Terry boils it down to science. Women’s legs are longer, their torsos are shorter, and their muscles are smaller.

Terry grew her project into a successful company and sold the majority interest in Terry Precision Cycling to Vermont-based businesswoman Elisabeth Robert in 2009. By 2012, the company had moved to Burlington, and Terry left, but retained the hand-built portion of the business. Out of her Penfield home, she designs 20 to 30 bikes per year.

Terry approaches each bike like a good engineer would approach a project: meeting with the client to understand what she wants to achieve, understanding her physical health and ability, and customizing one of Terry’s designs to meet those specifications. After reviewing the design with the client, Terry sends the final drawings off to Waterford Precision Cycles, a hand-built bicycle maker in Wisconsin, for production.

“Designing bikes is a nice mix of engineering, a little hocus-pocus, a little faith, and a lot of listening to your customer and reading between the lines,” she says. “There’s a little piece of me in every one of those bikes.”

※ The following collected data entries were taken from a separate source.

(** The values of a single item, in the aggregates of its calculation. *)
Lemma spec_calculate_single (n : string) (p q r : num) (res : calc_result) :
  t_valid (n, p, q, r) -> spec_calculate [(n, p, q, r)] = Ok res ->
  exists d sub gst, spec_item (n, p, q, r) = Ok (d, sub, gst) /\
    r_items res = [d] /\ d_cgst d = d_sgst d /\
    r_subtotal res = d_subtotal d /\ r_grand_total res = d_total d /\
    (r_total_gst res = d_total_gst d \/
     (d_total_gst d = NFloat (S754_zero true) /\ r_total_gst res = NFloat (S754_zero false))).
Proof.
  intros (Hp & Hq & Hr) Hres. destruct (valid_rate_div r Hr) as [f Hf].
  unfold spec_calculate in Hres. cbn [map_result] in Hres.
  unfold spec_item in *.
  rewrite Hf in *. cbn [bind] in *.
  destruct (num_mul p q) as [sub|e] eqn:Hs; cbn [bind] in Hres; [|discriminate].
  destruct (num_mul sub (NFloat f)) as [gst|e] eqn:Hg; cbn [bind] in Hres; [|discriminate].
  destruct (num_mul_float_r _ _ _ Hg) as [gf ->].
  rewrite half_ok in *. cbn [bind] in *.
  destruct (num_add sub (NFloat gf)) as [tot|e] eqn:Ht; cbn [bind] in Hres; [|discriminate].
  do 3 eexists. split.
  { rewrite Hg. cbn [bind]. rewrite half_ok. cbn [bind]. rewrite Ht. reflexivity. }
  (* the item subtotal is not a negative zero *)
  assert (Hsub : match sub with NFloat sf => sign_pos sf | NInt z => (0 < z)%Z end).
  { destruct p as [zp|fp], q as [zq|fq]; simpl in Hs.
    - injection Hs as <-. unfold num_lt in Hp, Hq. simpl in Hp, Hq.
      destruct zp, zq; try discriminate; lia.
    - destruct (int_to_float zp) as [a|] eqn:Ha; [|discriminate]. injection Hs as <-.
      apply fmul_pos; [apply (positive_sign (NInt zp)); [exact Hp | exact Ha]|].
      apply (positive_sign (NFloat fq)); [exact Hq | reflexivity].
    - destruct (int_to_float zq) as [b|] eqn:Hb; [|discriminate]. injection Hs as <-.
      apply fmul_pos; [apply (positive_sign (NFloat fp)); [exact Hp | reflexivity]|].
      apply (positive_sign (NInt zq)); [exact Hq | exact Hb].
    - injection Hs as <-. apply fmul_pos.
      + apply (positive_sign (NFloat fp)); [exact Hp | reflexivity].
      + apply (positive_sign (NFloat fq)); [exact Hq | reflexivity]. }
  unfold py_sum in Hres. cbn [fold_left map fst snd t_quantity bind] in Hres.
  assert (Hs0 : num_add (NInt 0) sub = Ok sub).
  { destruct sub as [z|sf]; [reflexivity|]. simpl. f_equal. f_equal.
    apply fadd_zero_l, sign_pos_not_negzero, Hsub. }
  rewrite Hs0 in Hres. cbn [bind] in Hres.
  destruct (negzero_dec gf) as [->|Hne].
  - change (num_add (NInt 0) (NFloat (S754_zero true)))
      with (Ok (NFloat (S754_zero false)) : result num) in Hres.
    cbn [bind] in Hres.
    destruct (num_add sub (NFloat (S754_zero false))) as [gr|e] eqn:Hgr;
      cbn [bind] in Hres; [|discriminate].
    destruct (num_add (NInt 0) q) as [tq|e]; cbn [bind] in Hres; [|discriminate].
    injection Hres as <-.
    cbn [r_items r_subtotal r_grand_total r_total_gst d_cgst d_sgst d_subtotal d_total
         d_total_gst fst snd map].
    split; [reflexivity|]. split; [reflexivity|]. split; [reflexivity|].
    assert (E : num_add sub (NFloat (S754_zero false)) = num_add sub (NFloat (S754_zero true))).
    { destruct sub as [z|sf]; simpl.
      - destruct (int_to_float z) as [a|] eqn:Ha; [|reflexivity]. simpl.
        f_equal. f_equal. symmetry. apply fadd_zero_sign.
        apply (positive_sign (NInt z)); [|exact Ha]. unfold num_lt. simpl.
        destruct z; simpl in Hsub; try lia; reflexivity.
      - f_equal. f_equal. symmetry. apply fadd_zero_sign, Hsub. }
    split; [congruence|]. right. split; reflexivity.
  - assert (Hg0 : num_add (NInt 0) (NFloat gf) = Ok (NFloat gf)).
    { simpl. f_equal. f_equal. now apply fadd_zero_l. }
    rewrite Hg0 in Hres. cbn [bind] in Hres. rewrite Ht in Hres. cbn [bind] in Hres.
    destruct (num_add (NInt 0) q) as [tq|e]; cbn [bind] in Hres; [|discriminate].
    injection Hres as <-.
    cbn [r_items r_subtotal r_grand_total r_total_gst d_cgst d_sgst d_subtotal d_total
         d_total_gst fst snd map].
    split; [reflexivity|]. split; [reflexivity|]. split; [reflexivity|].
    split; [reflexivity|]. left. reflexivity.
Qed.
(** [s.includes(p)] *)
Fixpoint includes (p s : string) : bool :=
  startsWith p s ||
  match s with
  | String _ r => includes p r
  | EmptyString => false
  end.

Fixpoint drop (n : nat) (s : string) : string :=
  match n, s with
  | O, _ => s
  | S n', String _ r => drop n' r
  | S _, EmptyString => EmptyString
  end.

(** [s.replace(p, '')] with a string pattern: the first occurrence only. *)
Fixpoint removeFirst (p s : string) : string :=
  if startsWith p s then drop (String.length p) s
  else match s with
       | String c r => String c (removeFirst p r)
       | EmptyString => EmptyString
       end.

(** [s.replace(/c/g, '')] for a class of single characters. *)
Fixpoint removeAll (f : ascii -> bool) (s : string) : string :=
  match s with
  | String c r => if f c then removeAll f r else String c (removeAll f r)
  | EmptyString => EmptyString
  end.

(** [s.replace(a, b)] for one-character strings: first occurrence only. *)
Fixpoint replaceFirstChar (a b : ascii) (s : string) : string :=
  match s with
  | String c r => if Ascii.eqb c a then String b r else String c (replaceFirstChar a b r)
  | EmptyString => EmptyString
  end.

(** [s.split(c)] for a one-character separator; never the empty list. *)
Fixpoint split (sep : ascii) (s : string) : list string :=
  match s with
  | EmptyString => [EmptyString]
  | String c r =>
      if Ascii.eqb c sep then EmptyString :: split sep r
      else match split sep r with
           | p :: ps => String c p :: ps
           | [] => [String c EmptyString]
           end
  end.

(** [s.split(/\r?\n/)]: a line feed ends a piece, and a carriage return
    directly before it belongs to the separator. *)
Fixpoint splitLines (s : string) : list string :=
  match s with
  | EmptyString => [EmptyString]
  | String c r =>
      if Ascii.eqb c "010" then EmptyString :: splitLines r
      else if Ascii.eqb c "013" && startsWith (String "010" EmptyString) r
      then splitLines r
      else match splitLines r with
           | p :: ps => String c p :: ps
           | [] => [String c EmptyString]
           end
  end.

Fixpoint countChar (a : ascii) (s : string) : nat :=
  match s with
  | String c r => (if Ascii.eqb c a then 1 else 0) + countChar a r
  | EmptyString => 0
  end.

(** [line.split] on the quote-aware pattern of [parseCSV] (a comma
    followed, up to the end of the string, by pairs of double quotes): a
    comma separates when the rest of the string holds an even number of
    double quotes. *)
Fixpoint splitQuoteAware (s : string) : list string :=
  match s with
  | EmptyString => [EmptyString]
  | String c r =>
      if Ascii.eqb c "," && Nat.even (countChar quote r)
      then EmptyString :: splitQuoteAware r
      else match splitQuoteAware r with
           | p :: ps => String c p :: ps
           | [] => [String c EmptyString]
           end
  end.

Fixpoint dropLastQuote (s : string) : string :=
  match s with
  | EmptyString => EmptyString
  | String c EmptyString => if Ascii.eqb c quote then EmptyString else s
  | String c r => String c (dropLastQuote r)
  end.

(** [s.replace] of a double quote anchored at the start or at the end,
    globally, by nothing: a quote at the start goes, then a quote at the
    end of what is left. *)
Definition stripQuotes (s : string) : string :=
  match s with
  | String c r => if Ascii.eqb c quote then dropLastQuote r else dropLastQuote s
  | EmptyString => EmptyString
  end.

(** [toLowerCase] on code units below 256: A-Z and the capital letters
    U+00C0-U+00DE (but the multiplication sign U+00D7) move up by 32. *)
Definition lowerChar (c : ascii) : ascii :=
  let n := nat_of_ascii c in
  if ((65 <=? n) && (n <=? 90) || (192 <=? n) && (n <=? 222) && negb (n =? 215))%nat
  then ascii_of_nat (n + 32) else c.

Fixpoint toLowerCase (s : string) : string :=
  match s with
  | String c r => String (lowerChar c) (toLowerCase r)
  | EmptyString => EmptyString
  end.

(** ** Numbers *)

(** The number nearest to [m * 10^e] (ties to even), with sign [neg]. *)
Definition decimalToSF (neg : bool) (m : positive) (e : Z) : spec_float :=
  match e with
  | Zneg p =>
      let '(q, e', l) := SFdiv_core_binary prec emax (Zpos m) 0 (Zpos (10 ^ p)) 0 in
      binary_round_aux prec emax neg q e' l
  | _ => binary_round prec emax neg (m * Z.to_pos (10 ^ e)) 0
  end.

Definition decimalToNumber (neg : bool) (m : N) (e : Z) : float :=
  match m with
  | N0 => if neg then PrimFloat.neg_zero else PrimFloat.zero
  | Npos p => SF2Prim (decimalToSF neg p e)
  end.

Definition digitVal (c : ascii) : N := N.of_nat (nat_of_ascii c - 48).

(** Reads a run of decimal digits: the number read on top of [acc], how
    many digits there were, and what follows. *)
Fixpoint takeDigits (s : string) (acc : N) (cnt : nat) : N * nat * string :=
  match s with
  | String c r =>
      if is_digit c then takeDigits r (10 * acc + digitVal c)%N (S cnt)
      else (acc, cnt, s)
  | EmptyString => (acc, cnt, s)
  end.
(** ** Failures before any numeric work *)

Section Failures.

Context {E : Type} (oracle : string -> list (arg E) -> result (ndarray E)).
Implicit Types (w : world E) (r : request).

Lemma resolve_ftmachine_cases x N :
  (exists d, resolve_ftmachine x N = OK d /\ wrong_length N x = false)
  \/ resolve_ftmachine x N = Raise (Exception "ftmachine is a list with invalid length").
Proof.
  unfold resolve_ftmachine, wrong_length.
  destruct x; cbn; try (left; eexists; split; reflexivity).
  - destruct (String.eqb (lower s) FTM_FFT); [left; eauto|].
    destruct (String.eqb (lower s) FTM_IFFT); left; eauto.
  - destruct (length xs =? N); cbn; [left; eauto | right; reflexivity].
Qed.

Lemma resolve_shift_cases x N msg :
  (exists p, resolve_shift x N msg = OK p /\ wrong_length N x = false)
  \/ resolve_shift x N msg = Raise (Exception msg).
Proof.
  unfold resolve_shift, wrong_length.
  destruct x; cbn; try (left; eexists; split; reflexivity).
  - destruct b; left; eauto.
  - destruct (length xs =? N); cbn; [left; eauto | right; reflexivity].
Qed.

Lemma resolve_hermitian_wrong_length x N :
  wrong_length N x = true ->
  resolve_hermitian x N
  = Raise (Exception "enforce_hermitian_symmetry is a list with invalid length").
Proof.
  unfold resolve_hermitian, hermitian_list, wrong_length.
  destruct x; cbn; try discriminate.
  destruct (length xs =? N); cbn; [discriminate | reflexivity].
Qed.
(** * advect.cpp: advection of a staggered velocity field and a concentration field

    Shallow embedding of [trunk/src/advect.cpp].

    Numbers.  A C [double] (and the [float] parameter [dt] of [maccormack]
    and [semiLagrangian]) is a rational number of [Q] and every arithmetic
    operation is exact: rounding, overflow, infinities and NaN are outside
    this development.  Results are therefore compared with [==] ([Qeq]).
    A C [int] is an integer of [Z]; the grids are far from the 32-bit range.

    Memory.  A [double **] is a grid: a total function from two indices to a
    value, with its extent kept aside as the code does.  A read outside the
    allocated extent, undefined in C, is simply some value here.  A
    [double ***] or an array of grids is a function from its index to a
    grid.  The [static] scratch buffers come from [alloc2D] and hold zeros
    when a call starts: every cell inside a field's extent is written by a
    call before that call reads it, and the cells outside are never written.
    With [n] = 1, [linear_interpolate] reads index -1 of the scratch buffer
    [up]: the zero of this model stands there for a value that C leaves
    undefined, and a property that needs that value asks for [n] >= 2.

    State.  The file-level globals [gu], [gc], [gn], [gcn] and
    [interp_func] are the record [Globals], passed to and returned from the
    functions that read or assign them. *)

From Stdlib Require Import ZArith QArith Qabs Qround List Bool Lia Lra Psatz.
Import ListNotations.

Local Open Scope Z_scope.
Local Open Scope Q_scope.

(** ** Scalars *)

(** [a > b] and [a < b] on doubles, as C booleans. *)
Definition Qgtb (a b : Q) : bool := negb (Qle_bool a b).
Definition Qltb (a b : Q) : bool := Qgtb b a.

(** A C boolean used as a factor: [(u>0)*e]. *)
Definition b2q (b : bool) : Q := if b then 1 else 0.
(** * Memory-Allocator: a shallow embedding of the free-list arena, the
      profiler, the leak detector and the adaptive controller

    Conventions of the embedding.
    - [size_t] is a 64-bit unsigned integer: a value of [N] below [2^64],
      with every addition, subtraction and multiplication of the source
      reduced modulo [2^64] ([add64], [sub64], [mul64]).
    - [std::list<MemoryBlock>] is a list of nodes.  A list iterator is the
      identity of a node: every node carries the number it received when it
      was inserted, and [addressMap] stores such numbers.  [end()] is [None].
    - [std::unordered_map] and [std::map] are finite maps ([gmap]).
    - A C++ exception is the outcome [Thrown]; behaviour the language leaves
      undefined (dereferencing a dangling iterator, [front()] of an empty
      vector) is the outcome [Undefined]. *)

From Stdlib Require Import NArith ZArith QArith Qround Lia Lqa Sorted Permutation.
From stdpp Require Import gmap strings list.

Local Open Scope N_scope.

(** ** 64-bit unsigned arithmetic *)

Definition two64 : N := 18446744073709551616.
Definition SIZE_MAX : N := 18446744073709551615.

Definition wrap (x : N) : N := x mod two64.
Definition add64 (a b : N) : N := wrap (a + b).
Definition sub64 (a b : N) : N := wrap (a + (two64 - wrap b)).
Definition mul64 (a b : N) : N := wrap (a * b).

(** ** Outcomes of a call *)

Inductive exception :=
| AllocationFailedException (what : string)
| InvalidAddressException (what : string).

Inductive outcome (S A : Type) :=
| Returned (v : A) (s : S)
| Thrown (e : exception) (s : S)
| Undefined.
Arguments Returned {S A} v s.
Arguments Thrown {S A} e s.
Arguments Undefined {S A}.

(** The spec's names of the three error kinds. *)
Definition ZeroSize : exception :=
  AllocationFailedException "Cannot allocate zero bytes".
Definition NoFit : exception :=
  AllocationFailedException "No suitable memory block found".
Definition InvalidAddress : exception :=
  InvalidAddressException "Invalid address for deallocation".

(** ** MemoryAllocator.h: the types outside the class *)

Inductive AllocationStrategy := FIRST_FIT | BEST_FIT | WORST_FIT.
(** X1. For an accumulator whose pixels can be numbered without wrap-around,
    [FindLines] returns no line exactly when the threshold
    [maximumValue * 3 / 4] is 0. Every pixel that holds the largest vote is
    a peak, whatever its neighbours are, and as soon as the threshold is not
    0 its line is returned; and some pixel does hold the largest vote. *)
Theorem FindLines_empty_iff_threshold_zero
        (targetWidth targetHeight : Z) (img : Image) (lines0 : list Line) :
  0 < width img -> 0 < height img -> width img * height img * 3 < 2 ^ 32 ->
  (FindLines targetWidth targetHeight img lines0 = [] <->
   maximumValue_of img * 3 / 4 = 0) /\
  (forall x y,
      0 <= x < width img -> 0 <= y < height img ->
      ExtractValue img x y = maximumValue_of img ->
      is_peak img x y = true /\
      (maximumValue_of img * 3 / 4 <> 0 ->
       In (line_of_peak targetWidth targetHeight img x y)
          (FindLines targetWidth targetHeight img lines0))) /\
  (exists x y,
      0 <= x < width img /\ 0 <= y < height img /\
      ExtractValue img x y = maximumValue_of img).
Proof.
  intros Hw Hh Hwh.
  assert (Hsmall : width img * height img < 2 ^ 32) by nia.
  assert (Hw31 : width img <= 2 ^ 31) by nia.
  assert (Hh31 : height img <= 2 ^ 31) by nia.
  assert (Hall : forall x y,
    0 <= x < width img -> 0 <= y < height img ->
    ExtractValue img x y = maximumValue_of img ->
    is_peak img x y = true /\
    (maximumValue_of img * 3 / 4 <> 0 ->
     In (line_of_peak targetWidth targetHeight img x y)
        (FindLines targetWidth targetHeight img lines0))).
  { intros x y Hx Hy Hv.
    assert (Hp : is_peak img x y = true).
    { apply is_peak_no_greater; try assumption.
      intros nx ny _ _. rewrite Hv. apply vote_or_zero_le_maximum; assumption. }
    split; [exact Hp|]. intros Hne.
    apply In_FindLines. split; [rewrite minimumValue_floor; exact Hne|].
    exists x, y. split; [exact Hx|]. split; [exact Hy|].
    split; [|split; [exact Hp|reflexivity]].
    rewrite minimumValue_floor, Hv.
    assert (B := maximumValue_bounds img).
    apply Z.div_le_upper_bound; lia. }
  assert (Hsome : exists x y,
    0 <= x < width img /\ 0 <= y < height img /\
    ExtractValue img x y = maximumValue_of img).
  { destruct (fold_left_max_attained (pixel_vote img)
                (range (u32 (width img * height img))) 0) as [E | [i [Hi E]]].
    - exists 0, 0. split; [lia|]. split; [lia|].
      assert (B : 0 <= ExtractValue img 0 0 <= maximumValue_of img).
      { split.
        - unfold ExtractValue. destruct ((width img <=? 0) || (height img <=? 0));
            [lia|apply read_ushort_bounds].
        - pose proof (vote_or_zero_le_maximum img 0 0 Hsmall) as Hle.
          unfold vote_or_zero in Hle.
          destruct (Z.ltb_spec 0 (width img)); [|lia].
          destruct (Z.ltb_spec 0 (height img)); [|lia]. exact Hle. }
      unfold maximumValue_of in B |- *. rewrite E in B |- *. lia.
    - apply in_range in Hi. unfold u32 in Hi. rewrite Z.mod_small in Hi by nia.
      set (x := i mod width img). set (y := i / width img).
      assert (Hx : 0 <= x < width img) by (apply Z.mod_pos_bound; lia).
      assert (Hi' : i = y * width img + x).
      { unfold x, y. rewrite Z.mul_comm. apply Z.div_mod. lia. }
      assert (Hy : 0 <= y < height img).
      { split; [apply Z.div_pos; lia|]. apply Z.div_lt_upper_bound; lia. }
      exists x, y. split; [exact Hx|]. split; [exact Hy|].
      rewrite ExtractValue_pixel_vote by assumption.
      rewrite <- Hi'. symmetry. exact E. }
  split; [|split; [exact Hall|exact Hsome]]. split.
  - intros Hnil.
    destruct (Z.eq_dec (maximumValue_of img * 3 / 4) 0) as [E|Hne]; [exact E|].
    destruct Hsome as (x & y & Hx & Hy & Hv).
    destruct (Hall x y Hx Hy Hv) as [_ Hin]. specialize (Hin Hne).
    rewrite Hnil in Hin. destruct Hin.
  - intros E. rewrite FindLines_flat_map, minimumValue_floor, E. reflexivity.
Qed.
End WhichAccumulators.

Buying a hand-built bike from Terry is an investment. Her bikes run anywhere from $3,500 to over $5,000, depending on the design and customizations. But she says that you’d be hard-pressed to find a steel-frame bike at her price point elsewhere.

And her customers are women who are serious bicyclists; women who think for themselves and don’t want a middleman—women who are just like her.